Content starts

(** * audio-processor: ingestion-to-metadata pipeline (main.go)

    A shallow embedding of [main.go]: the records [AudioChunk] and
    [Metadata], the [MemoryStore], the body of [TransformStage], the chunk
    construction of the two handlers, the channel protocol between handlers
    and the transformation goroutine, and the JSON shape of the responses. *)

From Stdlib Require Import ZArith Strings.Byte Ascii String DecimalString Permutation.
From stdpp Require Import gmap strings list fin_maps.

Local Open Scope Z_scope.

(** ** crypto/sha256

    [sha256.Sum256] belongs to Go's standard library; it is embedded here after
    its generic block function ([blockGeneric]) and [checkSum]. Words are
    [uint32] values, held in [Z] with the wrap-around written out. *)
Module sha256.

Definition chunk : nat := 64.

Definition u32 (x : Z) : Z := x mod 2 ^ 32.

(** [bits.RotateLeft32 x (-k)], a rotation to the right by [k]. *)
Definition rotr (k x : Z) : Z :=
  Z.lor (Z.shiftr x k) (u32 (Z.shiftl x (32 - k))).

(** [^x] on a [uint32]. *)
Definition not32 (x : Z) : Z := Z.lxor x (2 ^ 32 - 1).

(** The round constants [_K], each next to the prime it comes from: the
    first 32 bits of the fractional part of the prime's cube root. *)
Definition K_table : list (Z * Z) :=
  [
    (2, 0x428a2f98); (3, 0x71374491); (5, 0xb5c0fbcf); (7, 0xe9b5dba5);
    (11, 0x3956c25b); (13, 0x59f111f1); (17, 0x923f82a4); (19, 0xab1c5ed5);
    (23, 0xd807aa98); (29, 0x12835b01); (31, 0x243185be); (37, 0x550c7dc3);
    (41, 0x72be5d74); (43, 0x80deb1fe); (47, 0x9bdc06a7); (53, 0xc19bf174);
    (59, 0xe49b69c1); (61, 0xefbe4786); (67, 0x0fc19dc6); (71, 0x240ca1cc);
    (73, 0x2de92c6f); (79, 0x4a7484aa); (83, 0x5cb0a9dc); (89, 0x76f988da);
    (97, 0x983e5152); (101, 0xa831c66d); (103, 0xb00327c8); (107, 0xbf597fc7);
    (109, 0xc6e00bf3); (113, 0xd5a79147); (127, 0x06ca6351); (131, 0x14292967);
    (137, 0x27b70a85); (139, 0x2e1b2138); (149, 0x4d2c6dfc); (151, 0x53380d13);
    (157, 0x650a7354); (163, 0x766a0abb); (167, 0x81c2c92e); (173, 0x92722c85);
    (179, 0xa2bfe8a1); (181, 0xa81a664b); (191, 0xc24b8b70); (193, 0xc76c51a3);
    (197, 0xd192e819); (199, 0xd6990624); (211, 0xf40e3585); (223, 0x106aa070);
    (227, 0x19a4c116); (229, 0x1e376c08); (233, 0x2748774c); (239, 0x34b0bcb5);
    (241, 0x391c0cb3); (251, 0x4ed8aa4a); (257, 0x5b9cca4f); (263, 0x682e6ff3);
    (269, 0x748f82ee); (271, 0x78a5636f); (277, 0x84c87814); (281, 0x8cc70208);
    (283, 0x90befffa); (293, 0xa4506ceb); (307, 0xbef9a3f7); (311, 0xc67178f2) ].

Definition _K : list Z := K_table.*2.

(** [is_cube_root_word p k]: [k] is the first 32 fractional bits of the cube
    root of [p], for a root between 1 and 8. *)
Definition is_cube_root_word (p k : Z) : bool :=
  existsb (fun i => let r := i * 2 ^ 32 + k in
                    (r ^ 3 <=? p * 2 ^ 96) && (p * 2 ^ 96 <? (r + 1) ^ 3))
          [1; 2; 3; 4; 5; 6; 7].

Definition byteZ (b : byte) : Z := Z.of_N (Byte.to_N b).

(** [uint32(p[j])<<24 | uint32(p[j+1])<<16 | uint32(p[j+2])<<8 | uint32(p[j+3])] *)
Definition be32 (b0 b1 b2 b3 : byte) : Z :=
  Z.lor (Z.lor (Z.lor (Z.shiftl (byteZ b0) 24) (Z.shiftl (byteZ b1) 16))
               (Z.shiftl (byteZ b2) 8)) (byteZ b3).

(** The first loop of a block: [w[0..15]] read big-endian from [p]. *)
Fixpoint load (p : list byte) : list Z :=
  match p with
  | b0 :: b1 :: b2 :: b3 :: rest => be32 b0 b1 b2 b3 :: load rest
  | _ => []
  end.

Definition at_ (w : list Z) (i : nat) : Z := nth i w 0.

(** The second loop: [w[i]] for [i] from 16 to 63; [w] holds [w[0..i-1]]. *)
Fixpoint schedule (n : nat) (w : list Z) : list Z :=
  match n with
  | O => w
  | S n' =>
      let i := length w in
      let v1 := at_ w (i - 2) in
      let t1 := Z.lxor (Z.lxor (rotr 17 v1) (rotr 19 v1)) (Z.shiftr v1 10) in
      let v2 := at_ w (i - 15) in
      let t2 := Z.lxor (Z.lxor (rotr 7 v2) (rotr 18 v2)) (Z.shiftr v2 3) in
      schedule n' (w ++ [u32 (t1 + at_ w (i - 7) + t2 + at_ w (i - 16))])
  end.

Record regs := Regs { ra : Z; rb : Z; rc : Z; rd : Z; re : Z; rf : Z; rg : Z; rh : Z }.

(** One iteration of the third loop, with [k = _K[i]] and [wi = w[i]]. *)
Definition round (r : regs) (kw : Z * Z) : regs :=
  let '(Regs a b c d e f g h) := r in
  let t1 := u32 (h + Z.lxor (Z.lxor (rotr 6 e) (rotr 11 e)) (rotr 25 e)
                   + Z.lxor (Z.land e f) (Z.land (not32 e) g)
                   + fst kw + snd kw) in
  let t2 := u32 (Z.lxor (Z.lxor (rotr 2 a) (rotr 13 a)) (rotr 22 a)
                 + Z.lxor (Z.lxor (Z.land a b) (Z.land a c)) (Z.land b c)) in
  Regs (u32 (t1 + t2)) a b c (u32 (d + t1)) e f g.

(** The digest state [dig.h], eight words. *)
Definition state := regs.

Definition block1 (h : state) (p : list byte) : state :=
  let w := schedule 48 (load p) in
  let '(Regs a b c d e f g hh) := fold_left round (combine _K w) h in
  Regs (u32 (ra h + a)) (u32 (rb h + b)) (u32 (rc h + c)) (u32 (rd h + d))
       (u32 (re h + e)) (u32 (rf h + f)) (u32 (rg h + g)) (u32 (rh h + hh)).

(** [for len(p) >= chunk { ...; p = p[chunk:] }] *)
Fixpoint block (fuel : nat) (h : state) (p : list byte) : state :=
  match fuel with
  | O => h
  | S fuel' =>
      if (chunk <=? length p)%nat
      then block fuel' (block1 h (take chunk p)) (drop chunk p)
      else h
  end.

Definition byte_of_Z (z : Z) : byte :=
  match Byte.of_N (Z.to_N (z mod 256)) with Some b => b | None => x00 end.

(** [binary.BigEndian.PutUint32] / [PutUint64] *)
Definition put32 (x : Z) : list byte :=
  [ byte_of_Z (Z.shiftr x 24); byte_of_Z (Z.shiftr x 16);
    byte_of_Z (Z.shiftr x 8); byte_of_Z x ].

Definition put64 (x : Z) : list byte :=
  put32 (Z.shiftr x 32) ++ put32 x.

(** [checkSum]: a 0x80 byte, zeros up to 56 mod 64, the length in bits. *)
Definition pad (data : list byte) : list byte :=
  let len := Z.of_nat (length data) in
  let zeros := Z.to_nat ((55 - len) mod 64) in
  data ++ [x80] ++ repeat x00 zeros ++ put64 ((len * 8) mod 2 ^ 64).

Definition init_state : state :=
  Regs 0x6A09E667 0xBB67AE85 0x3C6EF372 0xA54FF53A
       0x510E527F 0x9B05688C 0x1F83D9AB 0x5BE0CD19.

Definition Sum256 (data : list byte) : list byte :=
  let p := pad data in
  let '(Regs a b c d e f g h) := block (length p) init_state p in
  put32 a ++ put32 b ++ put32 c ++ put32 d ++
  put32 e ++ put32 f ++ put32 g ++ put32 h.

End sha256.

(** ** fmt *)
Module fmt.

Definition hexdigit (n : Z) : ascii :=
  nth (Z.to_nat n)
      (list_ascii_of_string "0123456789abcdef") "0"%char.

(** [fmt.Sprintf("%x", b)] on a byte array: two lower-case digits a byte. *)
Fixpoint Sprintf_x (b : list byte) : string :=
  match b with
  | [] => EmptyString
  | x :: rest =>
      let z := sha256.byteZ x in
      String (hexdigit (z / 16)) (String (hexdigit (z mod 16)) (Sprintf_x rest))
  end.

(** [%d] on an [int]. *)
Definition Sprintf_d (n : Z) : string := NilZero.string_of_int (Z.to_int n).

(** [fmt.Sprintf("%dHz", n)] *)
Definition Sprintf_dHz (n : Z) : string := Sprintf_d n +:+ "Hz".

End fmt.

(** ** math/rand *)
Module rand.

(** [rand.Intn(n)] panics when [n <= 0] and otherwise returns a number in
    [[0, n)] chosen by the generator. [draw] is the generator's raw output
    for this call; the result is [None] for the panic. *)
Definition Intn (draw n : Z) : option Z :=
  if n <=? 0 then None else Some (draw mod n).

End rand.

(** ** Data model *)

(** A [time.Time] instant, counted in nanoseconds from Go's zero time
    (January 1 of the year 1, 00:00 UTC): 0 is the zero value of
    [time.Time], the one [IsZero] reports. *)
Definition Time := Z.

Module AudioChunk.
Record t := mk {
  ChunkID : string;
  UserID : string;
  SessionID : string;
  Timestamp : Time;
  Data : list byte
}.
End AudioChunk.
Abbreviation AudioChunk := AudioChunk.t.

Module Metadata.
Record t := mk {
  ChunkID : string;
  UserID : string;
  SessionID : string;
  Timestamp : Time;
  Checksum : string;
  FFT : string;
  Transcript : string
}.

(** The zero value of the struct, what a failed map lookup yields: empty
    strings and the zero [time.Time]. *)
Definition zero : t := mk "" "" "" 0 "" "" "".
End Metadata.
Abbreviation Metadata := Metadata.t.

#[global] Instance Metadata_eq_dec : EqDecision Metadata.
Proof. solve_decision. Defined.

(** ** MemoryStore

    [metadata] is the map behind the lock; [NewMemoryStore] allocates it, and
    every store of the program comes from [NewMemoryStore]. Each method holds
    the lock for its whole body, so a method is one atomic function of the
    map. *)
Record MemoryStore := { metadata : gmap string Metadata }.

Definition NewMemoryStore : MemoryStore := {| metadata := ∅ |}.

Definition Save (meta : Metadata) (s : MemoryStore) : MemoryStore :=
  {| metadata := <[Metadata.ChunkID meta := meta]> (metadata s) |}.

Definition Get (id : string) (s : MemoryStore) : Metadata * bool :=
  match metadata s !! id with
  | Some m => (m, true)
  | None => (Metadata.zero, false)
  end.

(** [for _, m := range s.metadata]: Go visits every entry of the map once, in
    an order it does not specify. [range_order s it] says that [it] is one of
    the orders the loop may take. *)
Definition range_order (s : MemoryStore) (it : list (string * Metadata)) : Prop :=
  it ≡ₚ map_to_list (metadata s).

(** The loop of [ListByUser] along the visiting order [it]. *)
Definition ListByUser_loop (userID : string) (it : list (string * Metadata))
  : list Metadata :=
  fold_left (fun result (e : string * Metadata) =>
               if decide (Metadata.UserID e.2 = userID)
               then result ++ [e.2] else result) it [].

(** [ListByUser s userID result]: [result] is a slice the call may return. *)
Definition ListByUser (s : MemoryStore) (userID : string)
  (result : list Metadata) : Prop :=
  ∃ it, range_order s it ∧ result = ListByUser_loop userID it.

(** The records of the store and the linear scan the spec compares with. *)
Definition records (s : MemoryStore) : list Metadata :=
  (map_to_list (metadata s)).*2.

Definition linear_scan (userID : string) (s : MemoryStore) : list Metadata :=
  filter (fun m => Metadata.UserID m = userID) (records s).

(** ** TransformStage *)

Definition ChanId := nat.

Record Job := { Chunk : AudioChunk; Result : ChanId }.

(** The branch [case job := <-in] of [TransformStage], up to the value it
    sends on [job.Result]; [None] stands for a panic. *)
Definition TransformStage_job (draw : Z) (job : Job) : option Metadata :=
  let sha := sha256.Sum256 (AudioChunk.Data (Chunk job)) in
  n ← rand.Intn draw 10000;
  Some (Metadata.mk
          (AudioChunk.ChunkID (Chunk job))
          (AudioChunk.UserID (Chunk job))
          (AudioChunk.SessionID (Chunk job))
          (AudioChunk.Timestamp (Chunk job))
          (fmt.Sprintf_x sha)
          (fmt.Sprintf_dHz n)
          "Hello World").


(** ** encoding/json on the two structs

    The encoder writes a struct as an object with one member per field, in
    declaration order, keyed by the field's [json] tag; a field tagged ["-"]
    is left out. A [time.Time] is written as its RFC 3339 text and a [[]byte]
    as base64 text; the two leaves [Time] and [Base64] stand for those
    strings, and [Str s] for the JSON string the encoder writes for [s]
    (it swaps bytes that are not valid UTF-8 for U+FFFD, so the text is not
    always enough to tell two strings apart). *)
Module json.

#[local] Set Warnings "-register-all".

Inductive Value :=
| Str (s : string)
| Bool (b : bool)
| Time (t : Z)
| Base64 (b : list byte)
| Obj (members : list (string * Value)).

Inductive GoValue :=
| GoString (s : string)
| GoTime (t : Z)
| GoBytes (b : list byte).

Record Field := { name : string; tag : string; value : GoValue }.

Definition encode (v : GoValue) : Value :=
  match v with
  | GoString s => Str s
  | GoTime t => Time t
  | GoBytes b => Base64 b
  end.

Definition Marshal (fields : list Field) : Value :=
  Obj (omap (fun f => if decide (tag f = "-") then None
                      else Some (tag f, encode (value f))) fields).

Definition keys (v : Value) : list string :=
  match v with Obj ms => ms.*1 | _ => [] end.

(** Does a [[]byte] occur in the encoded value? *)
Fixpoint has_bytes (v : Value) : bool :=
  match v with
  | Base64 _ => true
  | Obj ms =>
      (fix any (l : list (string * Value)) : bool :=
         match l with
         | [] => false
         | (_, x) :: l' => has_bytes x || any l'
         end) ms
  | _ => false
  end.

End json.

Definition AudioChunk_fields (c : AudioChunk) : list json.Field :=
  [ json.Build_Field "ChunkID" "chunk_id" (json.GoString (AudioChunk.ChunkID c));
    json.Build_Field "UserID" "user_id" (json.GoString (AudioChunk.UserID c));
    json.Build_Field "SessionID" "session_id" (json.GoString (AudioChunk.SessionID c));
    json.Build_Field "Timestamp" "timestamp" (json.GoTime (AudioChunk.Timestamp c));
    json.Build_Field "Data" "-" (json.GoBytes (AudioChunk.Data c)) ].

Definition Metadata_fields (m : Metadata) : list json.Field :=
  [ json.Build_Field "ChunkID" "chunk_id" (json.GoString (Metadata.ChunkID m));
    json.Build_Field "UserID" "user_id" (json.GoString (Metadata.UserID m));
    json.Build_Field "SessionID" "session_id" (json.GoString (Metadata.SessionID m));
    json.Build_Field "Timestamp" "timestamp" (json.GoTime (Metadata.Timestamp m));
    json.Build_Field "Checksum" "checksum" (json.GoString (Metadata.Checksum m));
    json.Build_Field "FFT" "fft" (json.GoString (Metadata.FFT m));
    json.Build_Field "Transcript" "transcript" (json.GoString (Metadata.Transcript m)) ].

(** ** The handlers *)

(** The part of an [*http.Request] the handlers look at: [r.URL.Query()]. *)
Record Request := { query : gmap string (list string) }.

(** [r.URL.Query().Get(key)]: the first value of the key, or the empty
    string. *)
Definition Query_Get (r : Request) (key : string) : string :=
  match query r !! key with
  | Some (v :: _) => v
  | _ => ""
  end.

Content ends

### WHAT YOU WILL DO:
Find and copy each line in the material above where the string "SessionID" occurs.

### WRITTEN ANSWER:
  SessionID : string;
  SessionID : string;
          (AudioChunk.SessionID (Chunk job))
    json.Build_Field "SessionID" "session_id" (json.GoString (AudioChunk.SessionID c));
    json.Build_Field "SessionID" "session_id" (json.GoString (Metadata.SessionID m));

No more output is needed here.